## [What you will do]
Search the records for the string "true", then copy each line where it appears.

## [Provided data]
▼
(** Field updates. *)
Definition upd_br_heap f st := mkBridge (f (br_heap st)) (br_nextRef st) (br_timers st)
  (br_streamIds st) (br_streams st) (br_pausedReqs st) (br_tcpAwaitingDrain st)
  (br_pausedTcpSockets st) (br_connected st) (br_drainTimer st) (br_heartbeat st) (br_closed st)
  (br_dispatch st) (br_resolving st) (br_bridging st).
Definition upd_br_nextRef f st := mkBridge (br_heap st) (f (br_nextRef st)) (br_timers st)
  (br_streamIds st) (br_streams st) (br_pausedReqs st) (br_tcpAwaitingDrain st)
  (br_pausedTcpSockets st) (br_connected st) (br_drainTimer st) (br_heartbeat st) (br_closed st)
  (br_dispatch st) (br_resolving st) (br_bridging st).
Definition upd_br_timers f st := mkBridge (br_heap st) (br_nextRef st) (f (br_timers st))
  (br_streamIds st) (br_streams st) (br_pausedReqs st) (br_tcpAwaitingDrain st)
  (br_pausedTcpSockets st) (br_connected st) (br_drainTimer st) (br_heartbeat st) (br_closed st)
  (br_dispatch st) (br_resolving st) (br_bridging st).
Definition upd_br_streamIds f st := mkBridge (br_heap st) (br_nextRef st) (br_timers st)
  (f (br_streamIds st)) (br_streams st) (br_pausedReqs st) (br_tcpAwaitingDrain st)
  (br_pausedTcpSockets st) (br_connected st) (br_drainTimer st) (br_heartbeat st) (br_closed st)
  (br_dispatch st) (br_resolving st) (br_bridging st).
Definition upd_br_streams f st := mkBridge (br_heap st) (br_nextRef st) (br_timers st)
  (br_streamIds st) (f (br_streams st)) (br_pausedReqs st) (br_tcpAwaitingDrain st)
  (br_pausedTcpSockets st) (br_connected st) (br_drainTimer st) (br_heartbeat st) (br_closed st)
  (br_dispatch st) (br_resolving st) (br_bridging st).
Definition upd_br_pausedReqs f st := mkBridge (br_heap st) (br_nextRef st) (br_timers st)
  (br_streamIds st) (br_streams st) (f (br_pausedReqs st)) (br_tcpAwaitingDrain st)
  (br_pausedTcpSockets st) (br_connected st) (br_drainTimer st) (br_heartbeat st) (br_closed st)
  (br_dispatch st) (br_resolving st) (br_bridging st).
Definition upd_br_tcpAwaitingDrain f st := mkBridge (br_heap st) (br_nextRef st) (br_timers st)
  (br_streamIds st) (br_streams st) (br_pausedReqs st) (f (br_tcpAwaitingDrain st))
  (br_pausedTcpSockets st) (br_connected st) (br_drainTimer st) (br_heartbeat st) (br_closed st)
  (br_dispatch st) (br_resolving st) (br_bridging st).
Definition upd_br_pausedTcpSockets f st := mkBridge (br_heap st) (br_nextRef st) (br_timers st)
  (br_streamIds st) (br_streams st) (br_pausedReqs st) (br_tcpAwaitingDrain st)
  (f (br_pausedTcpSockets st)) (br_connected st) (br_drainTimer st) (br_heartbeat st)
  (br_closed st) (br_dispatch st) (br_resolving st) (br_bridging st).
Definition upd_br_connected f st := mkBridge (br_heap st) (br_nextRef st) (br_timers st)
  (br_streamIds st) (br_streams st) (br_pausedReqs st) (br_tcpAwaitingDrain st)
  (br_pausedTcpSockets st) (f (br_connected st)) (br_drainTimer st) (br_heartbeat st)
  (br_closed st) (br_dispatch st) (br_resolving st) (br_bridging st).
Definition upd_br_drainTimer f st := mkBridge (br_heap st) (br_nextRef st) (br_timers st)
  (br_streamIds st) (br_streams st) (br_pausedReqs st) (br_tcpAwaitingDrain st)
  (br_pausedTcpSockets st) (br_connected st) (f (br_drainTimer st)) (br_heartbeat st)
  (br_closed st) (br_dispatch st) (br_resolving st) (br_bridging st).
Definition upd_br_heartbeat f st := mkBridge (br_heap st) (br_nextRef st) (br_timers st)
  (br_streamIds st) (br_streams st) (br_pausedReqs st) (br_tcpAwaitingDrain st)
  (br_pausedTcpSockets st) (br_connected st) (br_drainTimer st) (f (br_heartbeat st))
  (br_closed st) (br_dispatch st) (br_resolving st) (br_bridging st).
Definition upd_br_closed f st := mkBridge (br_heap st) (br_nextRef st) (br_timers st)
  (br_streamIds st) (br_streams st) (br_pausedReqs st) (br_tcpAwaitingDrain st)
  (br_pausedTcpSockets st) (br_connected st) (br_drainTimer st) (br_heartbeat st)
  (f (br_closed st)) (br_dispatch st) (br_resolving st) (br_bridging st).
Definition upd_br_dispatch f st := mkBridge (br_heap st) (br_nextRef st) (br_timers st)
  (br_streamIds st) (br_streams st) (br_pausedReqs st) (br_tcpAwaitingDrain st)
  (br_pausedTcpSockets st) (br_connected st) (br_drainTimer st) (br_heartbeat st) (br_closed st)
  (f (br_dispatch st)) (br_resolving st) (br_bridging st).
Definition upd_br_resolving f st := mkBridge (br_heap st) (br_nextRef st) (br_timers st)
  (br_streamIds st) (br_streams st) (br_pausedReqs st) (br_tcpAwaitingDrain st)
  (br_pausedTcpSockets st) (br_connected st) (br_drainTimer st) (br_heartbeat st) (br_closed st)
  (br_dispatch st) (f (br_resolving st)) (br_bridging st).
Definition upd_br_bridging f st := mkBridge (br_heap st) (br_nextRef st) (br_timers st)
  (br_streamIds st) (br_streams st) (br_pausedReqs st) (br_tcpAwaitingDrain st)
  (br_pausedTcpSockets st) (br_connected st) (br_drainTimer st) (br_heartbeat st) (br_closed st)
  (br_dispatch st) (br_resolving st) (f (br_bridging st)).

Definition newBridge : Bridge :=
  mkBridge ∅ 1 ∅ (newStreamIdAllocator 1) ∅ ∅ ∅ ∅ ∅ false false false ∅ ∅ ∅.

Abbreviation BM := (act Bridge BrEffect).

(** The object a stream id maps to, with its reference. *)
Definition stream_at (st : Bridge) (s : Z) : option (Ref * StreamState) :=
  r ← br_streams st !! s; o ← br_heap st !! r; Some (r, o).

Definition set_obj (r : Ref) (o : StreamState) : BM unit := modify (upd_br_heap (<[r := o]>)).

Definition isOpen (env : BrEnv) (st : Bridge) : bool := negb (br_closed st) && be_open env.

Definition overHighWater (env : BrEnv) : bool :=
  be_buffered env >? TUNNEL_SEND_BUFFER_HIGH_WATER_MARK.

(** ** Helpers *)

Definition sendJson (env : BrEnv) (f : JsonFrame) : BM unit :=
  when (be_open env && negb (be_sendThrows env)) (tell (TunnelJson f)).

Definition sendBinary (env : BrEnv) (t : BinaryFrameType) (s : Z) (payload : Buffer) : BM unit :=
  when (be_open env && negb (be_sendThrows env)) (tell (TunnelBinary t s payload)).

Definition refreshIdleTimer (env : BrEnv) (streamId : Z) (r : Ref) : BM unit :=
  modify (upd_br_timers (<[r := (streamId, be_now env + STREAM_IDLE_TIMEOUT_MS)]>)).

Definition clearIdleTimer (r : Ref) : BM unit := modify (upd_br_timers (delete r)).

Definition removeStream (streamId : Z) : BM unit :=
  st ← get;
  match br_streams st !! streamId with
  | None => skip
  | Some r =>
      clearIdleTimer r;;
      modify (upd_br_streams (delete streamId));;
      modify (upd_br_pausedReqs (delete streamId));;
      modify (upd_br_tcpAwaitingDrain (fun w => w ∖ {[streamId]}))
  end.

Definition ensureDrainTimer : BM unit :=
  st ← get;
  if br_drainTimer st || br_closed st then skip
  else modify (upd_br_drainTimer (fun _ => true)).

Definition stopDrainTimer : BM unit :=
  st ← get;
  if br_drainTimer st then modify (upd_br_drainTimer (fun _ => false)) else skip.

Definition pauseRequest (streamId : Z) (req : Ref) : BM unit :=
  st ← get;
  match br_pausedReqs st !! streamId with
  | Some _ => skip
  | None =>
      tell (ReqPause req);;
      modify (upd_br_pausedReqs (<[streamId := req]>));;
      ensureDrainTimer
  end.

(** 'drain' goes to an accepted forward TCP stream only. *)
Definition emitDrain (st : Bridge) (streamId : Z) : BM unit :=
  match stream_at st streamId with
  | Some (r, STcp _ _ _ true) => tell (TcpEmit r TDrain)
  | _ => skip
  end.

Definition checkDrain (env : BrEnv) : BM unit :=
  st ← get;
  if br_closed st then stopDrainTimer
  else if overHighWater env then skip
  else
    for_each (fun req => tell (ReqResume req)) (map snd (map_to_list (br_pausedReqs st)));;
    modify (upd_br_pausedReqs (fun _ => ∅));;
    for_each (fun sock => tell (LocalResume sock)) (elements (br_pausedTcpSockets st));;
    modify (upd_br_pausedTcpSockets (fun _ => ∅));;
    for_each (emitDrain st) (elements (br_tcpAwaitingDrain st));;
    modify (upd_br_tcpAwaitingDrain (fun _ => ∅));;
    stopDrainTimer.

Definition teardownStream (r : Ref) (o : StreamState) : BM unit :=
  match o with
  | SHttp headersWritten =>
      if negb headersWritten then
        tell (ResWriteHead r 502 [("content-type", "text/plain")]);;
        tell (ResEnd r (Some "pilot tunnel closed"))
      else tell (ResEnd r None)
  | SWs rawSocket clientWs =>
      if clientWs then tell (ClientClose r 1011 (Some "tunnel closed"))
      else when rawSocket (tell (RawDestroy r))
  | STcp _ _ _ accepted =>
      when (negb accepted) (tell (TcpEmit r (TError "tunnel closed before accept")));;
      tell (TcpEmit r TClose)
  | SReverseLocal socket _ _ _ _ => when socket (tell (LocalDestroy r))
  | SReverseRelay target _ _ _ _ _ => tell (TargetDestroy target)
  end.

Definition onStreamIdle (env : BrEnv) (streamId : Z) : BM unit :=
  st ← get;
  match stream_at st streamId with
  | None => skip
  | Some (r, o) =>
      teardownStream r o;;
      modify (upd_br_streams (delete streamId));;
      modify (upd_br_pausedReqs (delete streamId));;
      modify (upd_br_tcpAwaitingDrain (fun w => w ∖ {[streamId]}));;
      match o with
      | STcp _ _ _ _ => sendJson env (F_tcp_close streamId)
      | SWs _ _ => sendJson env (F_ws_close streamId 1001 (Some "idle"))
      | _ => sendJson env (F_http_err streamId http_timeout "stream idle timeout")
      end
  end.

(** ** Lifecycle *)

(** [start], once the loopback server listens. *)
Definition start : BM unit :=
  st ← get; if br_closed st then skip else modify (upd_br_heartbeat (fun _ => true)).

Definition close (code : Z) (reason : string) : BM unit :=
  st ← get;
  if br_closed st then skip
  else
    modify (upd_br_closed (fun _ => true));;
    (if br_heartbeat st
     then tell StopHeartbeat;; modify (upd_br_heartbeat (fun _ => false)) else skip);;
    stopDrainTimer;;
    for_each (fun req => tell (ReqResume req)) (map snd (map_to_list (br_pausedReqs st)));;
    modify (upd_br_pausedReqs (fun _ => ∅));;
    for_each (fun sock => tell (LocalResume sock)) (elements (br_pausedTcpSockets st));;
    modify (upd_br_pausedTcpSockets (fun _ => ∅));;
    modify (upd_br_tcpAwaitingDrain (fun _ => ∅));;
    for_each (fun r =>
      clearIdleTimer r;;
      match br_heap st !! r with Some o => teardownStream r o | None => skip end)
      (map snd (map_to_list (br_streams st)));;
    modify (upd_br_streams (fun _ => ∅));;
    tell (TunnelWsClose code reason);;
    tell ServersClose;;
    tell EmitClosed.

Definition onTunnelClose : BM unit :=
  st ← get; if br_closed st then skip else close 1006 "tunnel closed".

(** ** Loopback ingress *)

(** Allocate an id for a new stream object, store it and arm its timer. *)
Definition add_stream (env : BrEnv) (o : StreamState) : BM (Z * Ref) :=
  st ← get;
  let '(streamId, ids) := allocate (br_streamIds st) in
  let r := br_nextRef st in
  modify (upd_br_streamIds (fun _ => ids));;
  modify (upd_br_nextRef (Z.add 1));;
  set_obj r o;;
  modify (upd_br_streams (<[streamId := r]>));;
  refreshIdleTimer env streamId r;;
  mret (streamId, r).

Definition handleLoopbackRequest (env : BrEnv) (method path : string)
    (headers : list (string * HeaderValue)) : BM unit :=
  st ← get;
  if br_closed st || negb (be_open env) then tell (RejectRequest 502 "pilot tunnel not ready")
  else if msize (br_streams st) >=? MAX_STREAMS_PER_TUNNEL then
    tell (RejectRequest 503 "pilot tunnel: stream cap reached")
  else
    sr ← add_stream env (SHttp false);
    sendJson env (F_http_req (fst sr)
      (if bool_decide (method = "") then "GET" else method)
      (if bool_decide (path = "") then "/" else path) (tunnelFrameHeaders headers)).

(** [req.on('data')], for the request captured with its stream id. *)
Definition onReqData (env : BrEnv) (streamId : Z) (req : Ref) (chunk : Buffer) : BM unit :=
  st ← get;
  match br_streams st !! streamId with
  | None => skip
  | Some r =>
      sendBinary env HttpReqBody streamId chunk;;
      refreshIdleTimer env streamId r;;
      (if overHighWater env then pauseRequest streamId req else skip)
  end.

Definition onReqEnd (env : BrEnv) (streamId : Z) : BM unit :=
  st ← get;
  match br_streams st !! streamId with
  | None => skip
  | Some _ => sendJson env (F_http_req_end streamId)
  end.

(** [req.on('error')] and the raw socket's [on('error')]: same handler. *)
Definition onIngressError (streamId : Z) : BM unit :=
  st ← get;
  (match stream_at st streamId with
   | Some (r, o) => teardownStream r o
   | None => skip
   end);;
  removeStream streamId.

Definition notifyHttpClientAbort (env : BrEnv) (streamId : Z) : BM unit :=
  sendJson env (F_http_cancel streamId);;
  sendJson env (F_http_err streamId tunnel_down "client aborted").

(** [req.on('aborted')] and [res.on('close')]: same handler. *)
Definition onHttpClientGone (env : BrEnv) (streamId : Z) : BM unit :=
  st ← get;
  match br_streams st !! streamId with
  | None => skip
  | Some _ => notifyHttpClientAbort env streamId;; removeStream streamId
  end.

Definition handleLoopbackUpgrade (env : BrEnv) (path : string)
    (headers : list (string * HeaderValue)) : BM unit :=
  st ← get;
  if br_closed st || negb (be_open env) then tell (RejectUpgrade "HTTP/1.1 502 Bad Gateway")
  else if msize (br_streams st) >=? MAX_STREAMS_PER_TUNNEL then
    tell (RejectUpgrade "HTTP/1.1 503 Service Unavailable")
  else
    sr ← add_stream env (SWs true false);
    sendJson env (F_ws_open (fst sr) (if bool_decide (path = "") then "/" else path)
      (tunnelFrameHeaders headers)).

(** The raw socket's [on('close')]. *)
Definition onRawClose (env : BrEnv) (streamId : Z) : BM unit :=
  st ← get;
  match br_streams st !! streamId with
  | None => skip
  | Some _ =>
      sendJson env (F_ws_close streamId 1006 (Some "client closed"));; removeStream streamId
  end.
▲
## [Your solution]
  else modify (upd_br_drainTimer (fun _ => true)).
  | Some (r, STcp _ _ _ true) => tell (TcpEmit r TDrain)
  st ← get; if br_closed st then skip else modify (upd_br_heartbeat (fun _ => true)).
    modify (upd_br_closed (fun _ => true));;
    sr ← add_stream env (SWs true false);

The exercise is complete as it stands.